Exercise aim:
From the entries below, reproduce exactly the line containing "destruct t; cbn", the line containing "replace (len nm", and every line in between, with nothing added.

Supplied data:
<<<<

Lemma suffix_app off ts rest : suffix off (ts ++ rest) → suffix (off + size ts) rest.
Proof. intros (b & E & ->). exists (b ++ ts). by rewrite <-(assoc_L (++)), size_app. Qed.

Lemma suffix_range off rest : suffix off rest → 0 ≤ off ∧ off + size rest = struct_size d ∧ off + size rest + 8 < 2 ^ 31.
Proof.
  intros (b & E & ->). pose proof (h_size _ _ _ H) as Hs. pose proof (h_small _ _ _ H). rewrite E, size_app in Hs. pose proof (size_nonneg b). lia.
Qed.

Lemma suffix_tok off t rest :
  suffix off (t :: rest) → tok_ok tab t ∧ at_ (blob d) (dt_struct d + off) (enc_tok tab t).
Proof.
  intros (b & E & ->). destruct H as [_ Ht _ _ _ _ Ha _]. rewrite E in Ht, Ha. apply Forall_app in Ht as [_ Ht]. apply Forall_cons in Ht as [Ht _].
  split; [done|]. unfold enc in Ha. rewrite flat_map_app in Ha. apply at_app in Ha as [_ Ha]. fold (enc tab b) in Ha. rewrite len_enc in Ha.
  cbn [flat_map] in Ha. by apply at_app in Ha as [Ha _].
Qed.

Lemma to_s32_small x : - 2 ^ 31 ≤ x < 2 ^ 31 → to_s32 x = x.
Proof. intros Hx. unfold to_s32. rewrite Z.mod_small by lia. lia. Qed.
Lemma wrap32_small x : 0 ≤ x < 2 ^ 32 → wrap32 x = x.
Proof. apply Z.mod_small. Qed.

Lemma next_token_tag off t rest tag :
  suffix off (t :: rest) → next_token d off tag =
    if tag_of t =? FDT_BEGIN_NODE then
      len ← strnlen (blob d) (dt_struct d + (off + 4)) (Z.to_nat (struct_size d - (off + 4)));
      if len =? struct_size d - (off + 4) then Ret (Some (tag_of t), -1) else Ret (Some (tag_of t), to_s32 (off + 4 + ALIGN_UP (len + 1) 4))
    else if tag_of t =? FDT_PROP then
      if struct_size d <? off + 12 then Ret (Some (tag_of t), -1) else
      len ← rd32 (blob d) (dt_struct d + (off + 4));
      if struct_size d - (off + 12) <? len then Ret (Some (tag_of t), -1)
      else Ret (Some (tag_of t), to_s32 (wrap32 (off + 4 + wrap32 (8 + ALIGN_UP32 len 4))))
    else Ret (Some (tag_of t), off + 4).
Proof.
  intros Hs. destruct (suffix_range _ _ Hs) as (R1 & R2 & R3). rewrite size_cons in R2, R3. pose proof (tok_size_pos t). pose proof (size_nonneg rest).
  destruct (suffix_tok _ _ _ Hs) as [_ Ha]. unfold enc_tok in Ha. apply at_app in Ha as [Ha _].
  unfold next_token. cbv zeta. rewrite (wrap32_small off), (wrap32_small (off + 4)), (wrap32_small (off + 4 + 8)), (wrap32_small (struct_size d - (off + 4))) by lia.
  destruct (off <? 0) eqn:E1; zbool; [lia|]. destruct (struct_size d <? off + 4) eqn:E2; zbool; [lia|]. cbn [orb].
  rewrite (rd32_at _ _ _ Ha) by (destruct t; done). unfold mbind at 1, run_bind at 1.
  destruct t; cbn [tag_of Z.eqb FDT_BEGIN_NODE FDT_PROP]; try done.
  replace (off + 4 + 8) with (off + 12) by lia. change ((3 =? 1)%positive) with false. change ((3 =? 3)%positive) with true. cbn iota. destruct (struct_size d <? off + 12) eqn:E3; zbool; [done|].
  unfold mbind, run_bind. case_match; [|done..]. rewrite (wrap32_small (struct_size d - (off + 4) - 8)) by lia. by replace (struct_size d - (off + 4) - 8) with (struct_size d - (off + 12)) by lia.
Qed.

Lemma next_token_at off t rest tag :
  suffix off (t :: rest) → next_token d off tag = Ret (Some (tag_of t), off + tok_size t).
Proof.
  intros Hs. rewrite (next_token_tag _ _ _ _ Hs). destruct (suffix_range _ _ Hs) as (R1 & R2 & R3). rewrite size_cons in R2, R3.
  pose proof (size_nonneg rest). pose proof (suffix_tok _ _ _ Hs) as [Hok Ha]. unfold enc_tok in Ha. apply at_app in Ha as [_ Ha].
  change (len (be32 (tag_of t))) with 4 in Ha. destruct t as [nm|nm v| | |]; try done; cbn [tag_of tok_ok tok_size] in *.
  - pose proof (len_nonneg nm). change (FDT_BEGIN_NODE =? FDT_BEGIN_NODE) with true. cbn iota. unfold pad in Ha. rewrite <-(assoc_L (++)) in Ha.
    assert (len nm + 4 ≤ (len nm + 4) / 4 * 4 + 3) by (Z.to_euclidean_division_equations; lia).
    rewrite Z.add_assoc. unfold mbind, run_bind. rewrite (strnlen_at _ _ _ _ _ Ha Hok) by lia.
    destruct (len nm =? _) eqn:E; zbool; [lia|]. rewrite ALIGN_UP_4 by lia.
    replace (len nm + 1 + 3) with (len nm + 4) by lia. rewrite to_s32_small by lia. do 2 f_equal. lia.
  - pose proof (len_nonneg v). change (FDT_PROP =? FDT_BEGIN_NODE) with false. change (FDT_PROP =? FDT_PROP) with true. cbn iota.
    assert (len v ≤ (len v + 3) / 4 * 4 ≤ len v + 3) by (Z.to_euclidean_division_equations; lia).
    destruct (struct_size d <? off + 12) eqn:E; zbool; [lia|]. rewrite Z.add_assoc. apply at_app in Ha as [Ha _].
    rewrite (rd32_at _ _ _ Ha) by lia. unfold mbind, run_bind. destruct (_ <? len v) eqn:E2; zbool; [lia|].
    rewrite ALIGN_UP32_4 by lia. rewrite !wrap32_small by (rewrite ?wrap32_small by lia; lia). rewrite to_s32_small by lia. do 2 f_equal. lia.
Qed.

>>>>

Task answer:
  destruct t; cbn [tag_of Z.eqb FDT_BEGIN_NODE FDT_PROP]; try done.
  replace (off + 4 + 8) with (off + 12) by lia. change ((3 =? 1)%positive) with false. change ((3 =? 3)%positive) with true. cbn iota. destruct (struct_size d <? off + 12) eqn:E3; zbool; [done|].
  unfold mbind, run_bind. case_match; [|done..]. rewrite (wrap32_small (struct_size d - (off + 4) - 8)) by lia. by replace (struct_size d - (off + 4) - 8) with (struct_size d - (off + 12)) by lia.
Qed.

Lemma next_token_at off t rest tag :
  suffix off (t :: rest) → next_token d off tag = Ret (Some (tag_of t), off + tok_size t).
Proof.
  intros Hs. rewrite (next_token_tag _ _ _ _ Hs). destruct (suffix_range _ _ Hs) as (R1 & R2 & R3). rewrite size_cons in R2, R3.
  pose proof (size_nonneg rest). pose proof (suffix_tok _ _ _ Hs) as [Hok Ha]. unfold enc_tok in Ha. apply at_app in Ha as [_ Ha].
  change (len (be32 (tag_of t))) with 4 in Ha. destruct t as [nm|nm v| | |]; try done; cbn [tag_of tok_ok tok_size] in *.
  - pose proof (len_nonneg nm). change (FDT_BEGIN_NODE =? FDT_BEGIN_NODE) with true. cbn iota. unfold pad in Ha. rewrite <-(assoc_L (++)) in Ha.
    assert (len nm + 4 ≤ (len nm + 4) / 4 * 4 + 3) by (Z.to_euclidean_division_equations; lia).
    rewrite Z.add_assoc. unfold mbind, run_bind. rewrite (strnlen_at _ _ _ _ _ Ha Hok) by lia.
    destruct (len nm =? _) eqn:E; zbool; [lia|]. rewrite ALIGN_UP_4 by lia.
    replace (len nm + 1 + 3) with (len nm + 4) by lia. rewrite to_s32_small by lia. do 2 f_equal. lia.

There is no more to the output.